#### PROVIDED INFORMATION
Lemma framed_modify (f : Db -> Db) : (forall d, runs (f d) = runs d /\ inbox (f d) = inbox d) -> framed (modify f).
Proof. intros Hf d u d' ->%modify_ok. destruct (Hf d) as [Hr Hi]. split; intros i; by rewrite ?Hr, ?Hi. Qed.

Lemma framed_runs (f : gmap string RunRow -> gmap string RunRow) :
  (forall m r, run_face <$> f m !! r = run_face <$> m !! r) -> framed (modify (set_runs f)).
Proof. intros Hf d u d' ->%modify_ok. split; intros i; [apply Hf|done]. Qed.

Lemma face_alter f i (m : gmap string RunRow) r : (forall x, run_face (f x) = run_face x) -> run_face <$> alter f i m !! r = run_face <$> m !! r.
Proof.
  intros Hf. destruct (decide (i = r)) as [<-|]; [|by rewrite lookup_alter_ne]. rewrite lookup_alter_eq.
  destruct (m !! i); [|done]. cbn. by rewrite Hf.
Qed.

Lemma face_update_where p f (m : gmap string RunRow) r : (forall x, run_face (f x) = run_face x) ->
  run_face <$> update_where p f m !! r = run_face <$> m !! r.
Proof. intros Hf. unfold update_where. rewrite lookup_fmap. destruct (m !! r) as [x|]; [|done]. cbn. destruct (p x); [by rewrite Hf|done]. Qed.

Lemma framed_update_run i p f : (forall x, run_face (f x) = run_face x) -> framed (update_run i p f).
Proof.
  intros Hf d n d' [(r & _ & Hr & _ & ->)|[_ ->]]%update_run_ok; [|done]. split; intros j; [|done]. cbn.
  destruct (decide (i = j)) as [<-|]; [|by rewrite lookup_insert_ne]. rewrite lookup_insert_eq, Hr. cbn. by rewrite Hf.
Qed.

Lemma framed_for_each {A} (f : A -> tx Db unit) l : (forall x, framed (f x)) -> framed (for_each f l).
Proof. intros Hf d u d' Hs. eapply for_each_ind in Hs; [exact Hs| |done]. intros x t t' _ Ht Hx. etrans; [exact Ht|by eapply Hf]. Qed.

Lemma framed_map {A B} (f : A -> tx Db B) l : (forall x, framed (f x)) -> framed (map_tx f l).
Proof. intros Hf d u d' Hs. eapply map_tx_ind in Hs; [exact Hs| |done]. intros x t t' y _ Ht Hx. etrans; [exact Ht|by eapply Hf]. Qed.

Lemma framed_uuid : framed randomUUID.
Proof. unfold randomUUID. intros d a d'. by intros [= _ <-]. Qed.

Hint Resolve framed_ret framed_throw framed_gets framed_require framed_present framed_lift framed_for_each framed_map framed_uuid : framed.
Hint Extern 1 (framed (modify _)) => apply framed_modify; intros; split; reflexivity : framed.
Hint Extern 1 (framed (modify (set_runs (alter _ _)))) => apply framed_runs; intros; apply face_alter; intros; reflexivity : framed.
Hint Extern 1 (framed (modify (set_runs (update_where _ _)))) => apply framed_runs; intros; apply face_update_where; intros; reflexivity : framed.
Hint Extern 1 (framed (update_run _ _ _)) => apply framed_update_run; intros; reflexivity : framed.

(** Follows the statements of an operation. *)
Ltac frame := repeat first
  [ progress intros
  | match goal with |- framed (match ?o with _ => _ end) => destruct o end
  | match goal with |- framed (let _ := ?v in _) => cbv zeta end
  | solve [auto with framed]
  | apply framed_bind
  | apply framed_for_each | apply framed_map ].

Lemma framed_insert_event r s row : framed (insert_event r s row).
Proof. unfold insert_event. frame. Qed.
Lemma framed_insert_audit u : framed (insert_audit u).
Proof. unfold insert_audit. frame. Qed.
Lemma framed_write_attempt a : framed (write_attempt a).
Proof. unfold write_attempt. frame. Qed.
Hint Resolve framed_insert_event framed_insert_audit framed_write_attempt : framed.
Lemma framed_update_attempt i p f : framed (update_attempt i p f).
Proof. unfold update_attempt. frame. Qed.
Lemma framed_update_attempts p f : framed (update_attempts p f).
Proof. unfold update_attempts. frame. Qed.
Lemma framed_write_lease l : framed (write_lease l).
Proof. unfold write_lease. frame. Qed.
Hint Resolve framed_update_attempt framed_update_attempts framed_write_lease : framed.
Lemma framed_project r n t s a b c e : framed (projectAttempt r n t s a b c e).
Proof. unfold projectAttempt. frame. Qed.
Lemma framed_appendEvent r t x ts : framed (appendEvent r t x ts).
Proof. unfold appendEvent. frame. Qed.
Lemma framed_finalize a b c e f : framed (finalizeAttemptProjectionCheckpoint a b c e f).
Proof. unfold finalizeAttemptProjectionCheckpoint. frame. Qed.
Hint Resolve framed_project framed_appendEvent framed_finalize : framed.
Lemma framed_transitionRun a b c e f g h k : framed (transitionRun a b c e f g h k).
Proof. unfold transitionRun. frame. Qed.
Hint Resolve framed_transitionRun : framed.

(** The same through the definitions the operation is built from. *)
Ltac frame_through := repeat first
  [ progress intros
  | match goal with |- framed (match ?o with _ => _ end) => destruct o end
  | match goal with |- framed (let _ := ?v in _) => cbv zeta end
  | solve [auto with framed]
  | apply framed_bind
  | apply framed_for_each | apply framed_map
  | match goal with |- framed (?f _) => unfold f | |- framed (?f _ _) => unfold f | |- framed (?f _ _ _) => unfold f
      | |- framed (?f _ _ _ _) => unfold f | |- framed (?f _ _ _ _ _) => unfold f | |- framed (?f _ _ _ _ _ _) => unfold f
      | |- framed (?f _ _ _ _ _ _ _) => unfold f | |- framed (?f _ _ _ _ _ _ _ _) => unfold f
      | |- framed (?f _ _ _ _ _ _ _ _ _) => unfold f | |- framed (?f _ _ _ _ _ _ _ _ _ _) => unfold f end ].

Definition not_creation (o : PortOp) : Prop := match o with CreateRun _ _ _ _ _ _ => False | _ => True end.

Lemma framed_admission_failure i e b scope ts : framed (transitionAdmissionFailure i e b scope ts).
Proof.
  unfold transitionAdmissionFailure. apply framed_bind; [frame|]. intros _ d a d' (? & d0 & [-> ->]%gets_id_ok & Hs)%tx_bind_ok.
  apply tx_bind_ok in Hs as (x & d0 & [Hx ->]%present_ok & Hs). apply tx_bind_ok in Hs as (? & d0 & ->%modify_ok & Hs).
  transitivity (set_inbox (insert i (inbox_failed x e ts)) d).
  - apply bind_Some in Hx as (y & Hy & Hx). destruct (_ && _); [|done]. injection Hx as ->. split; intros j; [done|]. cbn.
    destruct (decide (i = j)) as [<-|]; [|by rewrite lookup_insert_ne]. by rewrite lookup_insert_eq, Hy.
  - revert d' a Hs. generalize (set_inbox (insert i (inbox_failed x e ts)) d). intros d1 d' a Hs.
    match type of Hs with ?m _ = _ => assert (framed m) as Hm by frame end. by eapply Hm.
Qed.

Lemma framed_refresh ts : framed (modify (refresh_waiting ts)).
Proof. intros d u d' ->%modify_ok. split; intros i; [|done]. by apply face_update_where. Qed.
Hint Resolve framed_admission_failure framed_refresh : framed.

Lemma framed_repo o : framed (run_op o).
Proof. destruct o; frame_through. Qed.

Lemma framed_fenced f a b c : framed (run_fenced f a b c).
Proof. destruct c; frame_through. Qed.

Lemma framed_port o : not_creation o -> framed (run_port o).
Proof. destruct o; [intros _; apply framed_repo|intros _; apply framed_fenced|intros _|done|intros _..]; frame_through. Qed.
End frame.

(** * The goals *)

(** The calls on goals after which the execution tables are related to those before. *)
Definition goal_framed (R : relation Db) {A} (m : tx GoalDb A) : Prop := forall d a d', m d = Ok (a, d') -> R (go_db d) (go_db d').

Section goal_frame.
Context (R : relation Db) `{!PreOrder R}.

Lemma gframed_ret {A} (a : A) : goal_framed R (mret a).
Proof. by intros d x d' [_ ->]%mret_ok. Qed.

Lemma gframed_bind {A B} (m : tx GoalDb A) (f : A -> tx GoalDb B) :
  goal_framed R m -> (forall a, goal_framed R (f a)) -> goal_framed R (mbind f m).
Proof. intros Hm Hf d b d' (a & d1 & H1%Hm & H2%Hf)%tx_bind_ok. by etrans. Qed.

Lemma gframed_throw {A} e : goal_framed R (throw e : tx GoalDb A).
Proof. by intros d a d'. Qed.

Lemma gframed_gets {A} (f : GoalDb -> A) : goal_framed R (gets f).
Proof. by intros d a d' [_ ->]%gets_ok. Qed.

Lemma gframed_require b e : goal_framed R (require b e).
Proof. by intros d a d' [_ ->]%require_ok. Qed.

Lemma gframed_present {A} (o : option A) e : goal_framed R (present o e).
Proof. by intros d a d' [_ ->]%present_ok. Qed.

Lemma gframed_lift {A} (r : result A) : goal_framed R (lift r).
Proof. by intros d a d' [_ ->]%lift_ok. Qed.

Lemma gframed_modify (f : GoalDb -> GoalDb) : (forall d, go_db (f d) = go_db d) -> goal_framed R (modify f).
Proof. intros Hf d u d' ->%modify_ok. by rewrite Hf. Qed.

Lemma gframed_store {A} (m : tx Db A) : (forall d a d', m d = Ok (a, d') -> R d d') -> goal_framed R (in_store m).
Proof.
  intros Hm d a d' Hs. unfold in_store, in_gov, in_exec, in_plans, in_db in Hs. cbn in Hs.
  destruct (m (pd_db (gd_plans (go_gov d)))) as [[x e]|] eqn:E; [|done]. injection Hs as _ <-. by apply Hm in E.
Qed.

Lemma gframed_for_each {A} (f : A -> tx GoalDb unit) l : (forall x, goal_framed R (f x)) -> goal_framed R (for_each f l).
Proof.
  intros Hf d u d'. apply (for_each_ind (fun t => R (go_db d) (go_db t))); [|done].
  intros x t t' _ Ht Hx. etrans; [exact Ht|by eapply Hf].
Qed.

Lemma gframed_map {A B} (f : A -> tx GoalDb B) l : (forall x, goal_framed R (f x)) -> goal_framed R (map_tx f l).
Proof.
  intros Hf d u d'. apply (map_tx_ind (fun t => R (go_db d) (go_db t))); [|done].
  intros x t t' y _ Ht Hx. etrans; [exact Ht|by eapply Hf].
Qed.

Lemma gframed_ignoring {A} (m : tx GoalDb A) : goal_framed R m -> goal_framed R (ignoring m).
Proof. unfold ignoring. intros Hm d a d' Hs. destruct (m d) as [[x e]|] eqn:E; injection Hs as _ <-; [by eapply Hm|done]. Qed.
End goal_frame.

#[export] Hint Resolve gframed_ret gframed_throw gframed_gets gframed_require gframed_present gframed_lift : framed.
#[export] Hint Extern 1 (goal_framed _ (modify _)) => apply gframed_modify; [typeclasses eauto|intros; reflexivity] : framed.
#[export] Hint Extern 1 (goal_framed faces (in_store (modify (set_runs (alter _ _))))) =>
  apply gframed_store, framed_runs; intros; apply face_alter; intros; reflexivity : framed.
#[export] Hint Extern 1 (goal_framed faces (in_store randomUUID)) => apply gframed_store, framed_uuid : framed.
#[export] Hint Extern 1 (PreOrder _) => typeclasses eauto : framed.

Ltac goal_frame := repeat first
  [ progress intros
  | match goal with |- goal_framed _ (match ?o with _ => _ end) => destruct o end
  | match goal with |- goal_framed _ (let _ := ?v in _) => cbv zeta end
  | solve [auto with framed]
  | apply gframed_bind; [typeclasses eauto|..] | apply gframed_ignoring; [typeclasses eauto|]
  | apply gframed_for_each; [typeclasses eauto|] | apply gframed_map; [typeclasses eauto|]
  | match goal with |- goal_framed _ (?f _) => unfold f | |- goal_framed _ (?f _ _) => unfold f | |- goal_framed _ (?f _ _ _) => unfold f
      | |- goal_framed _ (?f _ _ _ _) => unfold f | |- goal_framed _ (?f _ _ _ _ _) => unfold f
      | |- goal_framed _ (?f _ _ _ _ _ _) => unfold f end ].

Section goal_calls.
Context `{Platform}.

Definition above (c : GoalCall) : Prop := match c with Call_below _ => False | _ => True end.

Lemma framed_goal_call c : above c -> goal_framed faces (run_call c).
Proof. destruct c; intros Hc; try done; goal_frame. Qed.

Lemma framed_attachRun r i now : goal_framed faces (attachRun r i now).
Proof. goal_frame. Qed.

(** What is only read for a link. *)
Lemma reads_linkSpec input g : goal_framed eq (resolveLinkSpec input g).
Proof. goal_frame. Qed.

Lemma reads_canonical run spec : goal_framed eq (assertCanonicalRoadmapAdmission run spec).
Proof. goal_frame. Qed.

Lemma reads_guiding w : goal_framed eq (guidingGoal w).
Proof. goal_frame. Qed.

Lemma reads_requireGoal i : goal_framed eq (requireGoal i).
Proof. goal_frame. Qed.

Lemma reads_available spec : goal_framed eq (assertRoadmapRunAvailable spec).
Proof. goal_frame. Qed.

#### TASK TO COMPLETE
Figure out how many lines of the material include the string "split", and reply with only that figure.

#### RESPONSE
6